[Exercise data — start]
(* ===== verification/RbInsert.v ===== *)
(** The red-black invariant and [rb_insert].

    [is_rb t n]: no red node has a red child and every path down has [n] black
    nodes.  [ctx_rb C n] says what the context needs from a subtree of black
    height [n] for the whole to keep the invariant. *)

From S2P Require Import Prelude RbSpec RbTree RbShape.

Definition tblack (t : tree) : bool :=
  match t with Node RB_RED _ _ _ => false | _ => true end.

Fixpoint is_rb (t : tree) (n : nat) : Prop :=
  match t with
  | Leaf => n = O
  | Node RB_RED l _ r => is_rb l n /\ is_rb r n /\ tblack l = true /\ tblack r = true
  | Node RB_BLACK l _ r => exists k, n = S k /\ is_rb l k /\ is_rb r k
  end.

(** The innermost frame is a black node. *)
Definition cblack (C : list frame) : bool :=
  match C with Frame _ RB_BLACK _ _ :: _ => true | _ => false end.

Fixpoint ctx_rb (C : list frame) (n : nat) : Prop :=
  match C with
  | [] => True
  | Frame _ RB_RED _ s :: C' => is_rb s n /\ tblack s = true /\ cblack C' = true /\ ctx_rb C' n
  | Frame _ RB_BLACK _ s :: C' => is_rb s n /\ ctx_rb C' (S n)
  end.

Definition blacken (t : tree) : tree :=
  match t with Leaf => Leaf | Node _ l p r => Node RB_BLACK l p r end.

Implicit Types (m : rb_mem) (t a b d l r s : tree) (C : list frame).

Lemma is_rb_blacken t n : is_rb t n -> exists k, is_rb (blacken t) k.
Proof.
  destruct t as [|[] l p r]; simpl; [eauto| |eauto]. intros (Hl & Hr & _). by exists (S n), n.
Qed.

Lemma plug_rb C t n :
  ctx_rb C n -> is_rb t n -> tblack t = true \/ cblack C = true -> exists k, is_rb (plug C t) k.
Proof.
  revert t n. induction C as [|[d [] p s] C IH]; intros t n HC Ht Hb; simpl in *; [eauto| |].
  - destruct HC as (Hs & Hsb & HCb & HC). destruct Hb as [Hb|]; [|done].
    destruct d; (eapply IH; [exact HC| |by right]); simpl; by split_and!.
  - destruct HC as (Hs & HC). destruct d; (eapply IH; [exact HC| |by left]); simpl; by exists n.
Qed.

Lemma tblack_run m par t :
  repr (rb_nodes m) par t -> null_or_black (rootp t) m = Some (tblack t, m).
Proof.
  destruct t as [|c l p r]; simpl; [done|]. intros (Hp & _). unfold is_red.
  eapply bind_run; [eapply bind_run; [by apply node_get_run|reflexivity]|]. by destruct c.
Qed.

Lemma red_run m C c l p r :
  holds m (plug C (Node c l p r)) -> is_red p m = Some (bool_decide (c = RB_RED), m).
Proof. intros Hm%holds_get. unfold is_red. by eapply bind_run; [by apply node_get_run|]. Qed.

Lemma get_run m C c l p r :
  holds m (plug C (Node c l p r)) ->
  node_get p m = Some (RbNode (parent_of C) c (rootp r) (rootp l), m).
Proof. intros Hm%holds_get. by apply node_get_run. Qed.

Lemma plug_black_run m C t : holds m (plug C t) -> null_or_black (rootp t) m = Some (tblack t, m).
Proof. intros (Ht & _)%holds_plug. by eapply tblack_run. Qed.

(** A node is not the child on both sides. *)
Lemma holds_side m C c l p r q :
  holds m (plug C (Node c l p r)) -> rootp l = Some q -> rootp r <> Some q.
Proof.
  intros (_ & _ & Hnd)%holds_plug Hl Hr. apply rootp_elem in Hl, Hr. simpl in Hnd.
  split_nodup Hnd. set_solver.
Qed.

(** ** The loop of [rb_insert_color] *)

Lemma insert_loop_stop fuel m C t p :
  holds m (plug C t) -> rootp t = Some p -> C = [] \/ cblack C = true ->
  rb_insert_color_loop (S fuel) p m = Some (tt, m).
Proof.
  intros Hm Ht HC. destruct t as [|c l q r]; [done|]. injection Ht as ->. simpl.
  eapply bind_run; [by eapply get_run|].
  destruct C as [|[d [] g s] C]; [done|by destruct HC|].
  destruct d; (eapply bind_run; [by eapply (red_run m C)|]); done.
Qed.

(** What an insertion leaves: the same nodes in order, balanced once the root
    is black. *)
Definition inserted (m : rb_mem) (l : list ptr) : Prop :=
  exists t n, holds m t /\ elems t = l /\ is_rb (blacken t) n /\ t <> Leaf.

Lemma plug_node C c l p r : plug C (Node c l p r) <> Leaf.
Proof.
  revert c l p r. induction C as [|[[] c' q s] C IH]; intros c l p r; simpl; [done|apply IH..].
Qed.

Lemma inserted_plug m C c l p r n :
  holds m (plug C (Node c l p r)) -> ctx_rb C n -> is_rb (Node c l p r) n ->
  c = RB_BLACK \/ cblack C = true -> inserted m (elems (plug C (Node c l p r))).
Proof.
  intros Hm HC Ht Hb. destruct (plug_rb C (Node c l p r) n) as [k Hk]; [done|done| |].
  { destruct Hb as [->|]; [by left|by right]. }
  destruct (is_rb_blacken _ _ Hk) as [k' Hk']. exists (plug C (Node c l p r)), k'.
  split_and!; [done..|apply plug_node].
Qed.

(** The same nodes in the same order. *)
Ltac elems_eq := simpl; repeat (rewrite <- !(assoc_L (++)); simpl); done.

Lemma elems_plug_eq C t t' : elems t = elems t' -> elems (plug C t) = elems (plug C t').
Proof. intros He. by rewrite !elems_plug, He. Qed.

(** The uncle is black: the rotation at the grandparent ends the loop. *)
Lemma insert_finish_left fuel m C a x b g u q n :
  holds m (plug C (Node RB_BLACK (Node RB_RED a x b) g u)) -> rootp a = Some q ->
  is_rb a n -> is_rb b n -> is_rb u n -> tblack b = true -> tblack u = true -> ctx_rb C (S n) ->
  exists m', bind (rb_set_black x) (fun _ => bind (rb_set_red g) (fun _ =>
      bind (__rb_rotate_right g) (fun _ => rb_insert_color_loop (S fuel) q))) m = Some (tt, m') /\
    inserted m' (elems (plug C (Node RB_BLACK (Node RB_RED a x b) g u))).
Proof.
  intros Hm Hq Ha Hb Hu Hbb Hub HC.
  destruct (set_color_holds m (Frame SLeft RB_BLACK g u :: C) _ RB_BLACK _ _ _ Hm) as (m1 & Hr1 & Hm1).
  destruct (set_color_holds m1 C _ RB_RED _ _ _ Hm1) as (m2 & Hr2 & Hm2).
  destruct (rotate_right_holds m2 C _ _ _ _ _ _ _ Hm2) as (m3 & Hr3 & Hm3).
  exists m3. split.
  - eapply bind_run; [exact Hr1|]. eapply bind_run; [exact Hr2|]. eapply bind_run; [exact Hr3|].
    eapply (insert_loop_stop _ _ (Frame SLeft RB_BLACK x _ :: C)); [exact Hm3|done|by right].
  - erewrite elems_plug_eq; [eapply inserted_plug; [exact Hm3|exact HC| |by left]|].
    + simpl. eauto 10.
    + elems_eq.
Qed.

Lemma insert_finish_right fuel m C a x b g u q n :
  holds m (plug C (Node RB_BLACK u g (Node RB_RED b x a))) -> rootp a = Some q ->
  is_rb a n -> is_rb b n -> is_rb u n -> tblack b = true -> tblack u = true -> ctx_rb C (S n) ->
  exists m', bind (rb_set_black x) (fun _ => bind (rb_set_red g) (fun _ =>
      bind (__rb_rotate_left g) (fun _ => rb_insert_color_loop (S fuel) q))) m = Some (tt, m') /\
    inserted m' (elems (plug C (Node RB_BLACK u g (Node RB_RED b x a)))).
Proof.
  intros Hm Hq Ha Hb Hu Hbb Hub HC.
  destruct (set_color_holds m (Frame SRight RB_BLACK g u :: C) _ RB_BLACK _ _ _ Hm) as (m1 & Hr1 & Hm1).
  destruct (set_color_holds m1 C _ RB_RED _ _ _ Hm1) as (m2 & Hr2 & Hm2).
  destruct (rotate_left_holds m2 C _ _ _ _ _ _ _ Hm2) as (m3 & Hr3 & Hm3).
  exists m3. split.
  - eapply bind_run; [exact Hr1|]. eapply bind_run; [exact Hr2|]. eapply bind_run; [exact Hr3|].
    eapply (insert_loop_stop _ _ (Frame SRight RB_BLACK x _ :: C)); [exact Hm3|done|by right].
  - erewrite elems_plug_eq; [eapply inserted_plug; [exact Hm3|exact HC| |by left]|].
    + simpl. eauto 10.
    + elems_eq.
Qed.

(** The uncle is red: the colours flip and the loop goes on two levels up. *)
Definition climbs (fuel : nat) : Prop := forall m C l p r n,
  holds m (plug C (Node RB_RED l p r)) -> is_rb (Node RB_RED l p r) n -> ctx_rb C n ->
  (length C < fuel)%nat ->
  exists m', rb_insert_color_loop fuel p m = Some (tt, m') /\
    inserted m' (elems (plug C (Node RB_RED l p r))).

Lemma insert_flip fuel m C t1 t2 x y c1 c2 a1 b1 a2 b2 g n (first : bool) :
  climbs fuel -> t1 = Node c1 a1 x b1 -> t2 = Node c2 a2 y b2 ->
  holds m (plug C (Node RB_BLACK t1 g t2)) ->
  is_rb (Node RB_BLACK a1 x b1) (S n) -> is_rb (Node RB_BLACK a2 y b2) (S n) ->
  ctx_rb C (S n) -> (length C < fuel)%nat ->
  exists m', bind (rb_set_black (if first then x else y)) (fun _ =>
      bind (rb_set_black (if first then y else x)) (fun _ =>
      bind (rb_set_red g) (fun _ => rb_insert_color_loop fuel g))) m = Some (tt, m') /\
    inserted m' (elems (plug C (Node RB_BLACK t1 g t2))).
Proof.
  intros Hclimb -> -> Hm H1 H2 HC Hf.
  assert (exists m2, bind (rb_set_black (if first then x else y)) (fun _ =>
      rb_set_black (if first then y else x)) m = Some (tt, m2) /\
      holds m2 (plug C (Node RB_BLACK (Node RB_BLACK a1 x b1) g (Node RB_BLACK a2 y b2))))
    as (m2 & Hr2 & Hm2).
  { destruct first.
    - destruct (set_color_holds m (Frame SLeft RB_BLACK g _ :: C) _ RB_BLACK _ _ _ Hm) as (m1 & Hr1 & Hm1).
      destruct (set_color_holds m1 (Frame SRight RB_BLACK g _ :: C) _ RB_BLACK _ _ _ Hm1) as (m2 & Hr2 & Hm2).
      exists m2. split; [|exact Hm2]. by eapply bind_run.
    - destruct (set_color_holds m (Frame SRight RB_BLACK g _ :: C) _ RB_BLACK _ _ _ Hm) as (m1 & Hr1 & Hm1).
      destruct (set_color_holds m1 (Frame SLeft RB_BLACK g _ :: C) _ RB_BLACK _ _ _ Hm1) as (m2 & Hr2 & Hm2).
      exists m2. split; [|exact Hm2]. by eapply bind_run. }
  destruct (set_color_holds m2 C _ RB_RED _ _ _ Hm2) as (m3 & Hr3 & Hm3).
  destruct (Hclimb m3 C _ g _ (S n) Hm3) as (m' & Hr & Hins); [by split_and!|done|done|].
  exists m'. split.
  - rewrite <- bind_assoc. eapply bind_run; [exact Hr2|]. by eapply bind_run.
  - erewrite elems_plug_eq; [exact Hins|done].
Qed.

(** The parent is a red left child. *)
Lemma climb_left_parent fuel m C e pp s g u l p r n :
  climbs (S fuel) ->
  holds m (plug (Frame e RB_RED pp s :: Frame SLeft RB_BLACK g u :: C) (Node RB_RED l p r)) ->
  is_rb (Node RB_RED l p r) n -> is_rb s n -> tblack s = true -> is_rb u n ->
  ctx_rb C (S n) -> (length C < S fuel)%nat ->
  exists m', rb_insert_color_loop (S (S fuel)) p m = Some (tt, m') /\
    inserted m' (elems (plug (Frame e RB_RED pp s :: Frame SLeft RB_BLACK g u :: C) (Node RB_RED l p r))).
Proof.
  intros Hclimb Hm Ht Hs Hsb Hu HC Hf.
  remember (S fuel) as fuel' eqn:Hfu.
  pose proof (get_run _ _ _ _ _ _ Hm) as Hget. destruct Ht as (Hl & Hr & Hlb & Hrb).
  destruct e; simpl in *.
  - pose proof (red_run m (Frame SLeft RB_BLACK g u :: C) _ _ _ _ Hm) as Hred.
    pose proof (get_run m (Frame SLeft RB_BLACK g u :: C) _ _ _ _ Hm) as Hgpp.
    pose proof (get_run m C _ _ _ _ Hm) as Hgg.
    pose proof (plug_black_run m (Frame SRight RB_BLACK g _ :: C) u Hm) as Hub.
    eapply ex_and_run; [exact Hget|]. simpl.
    eapply ex_and_run; [exact Hred|]. simpl.
    eapply ex_and_run; [exact Hgpp|]. eapply ex_and_run; [reflexivity|].
    eapply ex_and_run; [exact Hgg|]. simpl. rewrite decide_True by done.
    eapply ex_and_run; [exact Hub|].
    destruct (tblack u) eqn:Hbu; simpl.
    + rewrite decide_False by (eapply (holds_side m (Frame SLeft RB_BLACK g u :: C)); [exact Hm|done]).
      eapply ex_and_run; [reflexivity|]. simpl. subst fuel'.
      by eapply insert_finish_left; eauto; simpl.
    + destruct u as [|[] ul up ur]; try done. eapply ex_and_run; [reflexivity|].
      destruct Hu as (? & ? & ? & ?).
      eapply (insert_flip fuel' m C _ _ _ _ _ _ _ _ _ _ _ n false); eauto; simpl; eauto 10.
  - pose proof (red_run m (Frame SLeft RB_BLACK g u :: C) _ _ _ _ Hm) as Hred.
    pose proof (get_run m (Frame SLeft RB_BLACK g u :: C) _ _ _ _ Hm) as Hgpp.
    pose proof (get_run m C _ _ _ _ Hm) as Hgg.
    pose proof (plug_black_run m (Frame SRight RB_BLACK g _ :: C) u Hm) as Hub.
    eapply ex_and_run; [exact Hget|]. simpl.
    eapply ex_and_run; [exact Hred|]. simpl.
    eapply ex_and_run; [exact Hgpp|]. eapply ex_and_run; [reflexivity|].
    eapply ex_and_run; [exact Hgg|]. simpl. rewrite decide_True by done.
    eapply ex_and_run; [exact Hub|].
    destruct (tblack u) eqn:Hbu; simpl.
    + rewrite decide_True by done.
      destruct (rotate_left_holds m (Frame SLeft RB_BLACK g u :: C) _ _ _ _ _ _ _ Hm) as (m1 & Hr1 & Hm1).
      eapply ex_and_run; [eapply bind_run; [exact Hr1|reflexivity]|]. simpl. subst fuel'.
      erewrite elems_plug_eq; [eapply insert_finish_left; eauto; simpl; eauto|].
      elems_eq.
    + destruct u as [|[] ul up ur]; try done. eapply ex_and_run; [reflexivity|].
      destruct Hu as (? & ? & ? & ?).
      eapply (insert_flip fuel' m C _ _ _ _ _ _ _ _ _ _ _ n false); eauto; simpl; eauto 10.
Qed.

(** The parent is a red right child. *)
Lemma climb_right_parent fuel m C e pp s g u l p r n :
  climbs (S fuel) ->
  holds m (plug (Frame e RB_RED pp s :: Frame SRight RB_BLACK g u :: C) (Node RB_RED l p r)) ->
  is_rb (Node RB_RED l p r) n -> is_rb s n -> tblack s = true -> is_rb u n ->
  ctx_rb C (S n) -> (length C < S fuel)%nat ->
  exists m', rb_insert_color_loop (S (S fuel)) p m = Some (tt, m') /\
    inserted m' (elems (plug (Frame e RB_RED pp s :: Frame SRight RB_BLACK g u :: C) (Node RB_RED l p r))).
Proof.
  intros Hclimb Hm Ht Hs Hsb Hu HC Hf.
  remember (S fuel) as fuel' eqn:Hfu.
  pose proof (get_run _ _ _ _ _ _ Hm) as Hget. destruct Ht as (Hl & Hr & Hlb & Hrb).
  destruct e; simpl in *.
  - pose proof (red_run m (Frame SRight RB_BLACK g u :: C) _ _ _ _ Hm) as Hred.
    pose proof (get_run m (Frame SRight RB_BLACK g u :: C) _ _ _ _ Hm) as Hgpp.
    pose proof (get_run m C _ _ _ _ Hm) as Hgg.
    pose proof (plug_black_run m (Frame SLeft RB_BLACK g _ :: C) u Hm) as Hub.
    eapply ex_and_run; [exact Hget|]. simpl.
    eapply ex_and_run; [exact Hred|]. simpl.
    eapply ex_and_run; [exact Hgpp|]. eapply ex_and_run; [reflexivity|].
    eapply ex_and_run; [exact Hgg|]. simpl.
    rewrite decide_False by (intros Hc; by apply (holds_side m C _ _ _ _ _ Hm Hc)).
    eapply ex_and_run; [exact Hub|].
    destruct (tblack u) eqn:Hbu; simpl.
    + rewrite decide_True by done.
      destruct (rotate_right_holds m (Frame SRight RB_BLACK g u :: C) _ _ _ _ _ _ _ Hm) as (m1 & Hr1 & Hm1).
      eapply ex_and_run; [eapply bind_run; [exact Hr1|reflexivity]|]. simpl. subst fuel'.
      erewrite elems_plug_eq; [eapply insert_finish_right; eauto; simpl; eauto|].
      elems_eq.
    + destruct u as [|[] ul up ur]; try done. eapply ex_and_run; [reflexivity|].
      destruct Hu as (? & ? & ? & ?).
      eapply (insert_flip fuel' m C _ _ _ _ _ _ _ _ _ _ _ n true); eauto; simpl; eauto 10.
  - pose proof (red_run m (Frame SRight RB_BLACK g u :: C) _ _ _ _ Hm) as Hred.
    pose proof (get_run m (Frame SRight RB_BLACK g u :: C) _ _ _ _ Hm) as Hgpp.
    pose proof (get_run m C _ _ _ _ Hm) as Hgg.
    pose proof (plug_black_run m (Frame SLeft RB_BLACK g _ :: C) u Hm) as Hub.
    eapply ex_and_run; [exact Hget|]. simpl.
    eapply ex_and_run; [exact Hred|]. simpl.
    eapply ex_and_run; [exact Hgpp|]. eapply ex_and_run; [reflexivity|].
    eapply ex_and_run; [exact Hgg|]. simpl.
    rewrite decide_False by (intros Hc; by apply (holds_side m C _ _ _ _ _ Hm Hc)).
    eapply ex_and_run; [exact Hub|].
    destruct (tblack u) eqn:Hbu; simpl.
    + rewrite decide_False by (intros Hc;
        by apply (holds_side m (Frame SRight RB_BLACK g u :: C) _ _ _ _ _ Hm Hc)).
      eapply ex_and_run; [reflexivity|]. simpl. subst fuel'.
      by eapply insert_finish_right; eauto; simpl.
    + destruct u as [|[] ul up ur]; try done. eapply ex_and_run; [reflexivity|].
      destruct Hu as (? & ? & ? & ?).
      eapply (insert_flip fuel' m C _ _ _ _ _ _ _ _ _ _ _ n true); eauto; simpl; eauto 10.
Qed.

Lemma climbs_all fuel : climbs fuel.
Proof.
  induction fuel as [|fuel IH]; intros m C l p r n Hm Ht HC Hf; [lia|].
  destruct C as [|[e [] pp s] C].
  - exists m. split; [eapply (insert_loop_stop _ _ []); [exact Hm|done|by left]|].
    destruct Ht as (? & ? & ? & ?). exists (Node RB_RED l p r), (S n).
    split_and!; [done|done| |done]. by exists n.
  - destruct HC as (Hs & Hsb & HCb & HC). destruct C as [|[e' [] g u] C]; [done..|].
    destruct HC as (Hu & HC). simpl in Hf. destruct fuel as [|fuel]; [lia|].
    destruct e'; [eapply climb_left_parent|eapply climb_right_parent]; eauto; lia.
  - exists m. split; [eapply (insert_loop_stop _ _ (Frame e RB_BLACK pp s :: C)); [exact Hm|done|by right]|].
    eapply inserted_plug; [exact Hm|exact HC|exact Ht|by right].
Qed.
[Exercise data — finish]
* **Task item**
Look through the entries and return every line where "climbs" appears.

* **Answer section**
Definition climbs (fuel : nat) : Prop := forall m C l p r n,
  climbs fuel -> t1 = Node c1 a1 x b1 -> t2 = Node c2 a2 y b2 ->
  climbs (S fuel) ->
  climbs (S fuel) ->
Lemma climbs_all fuel : climbs fuel.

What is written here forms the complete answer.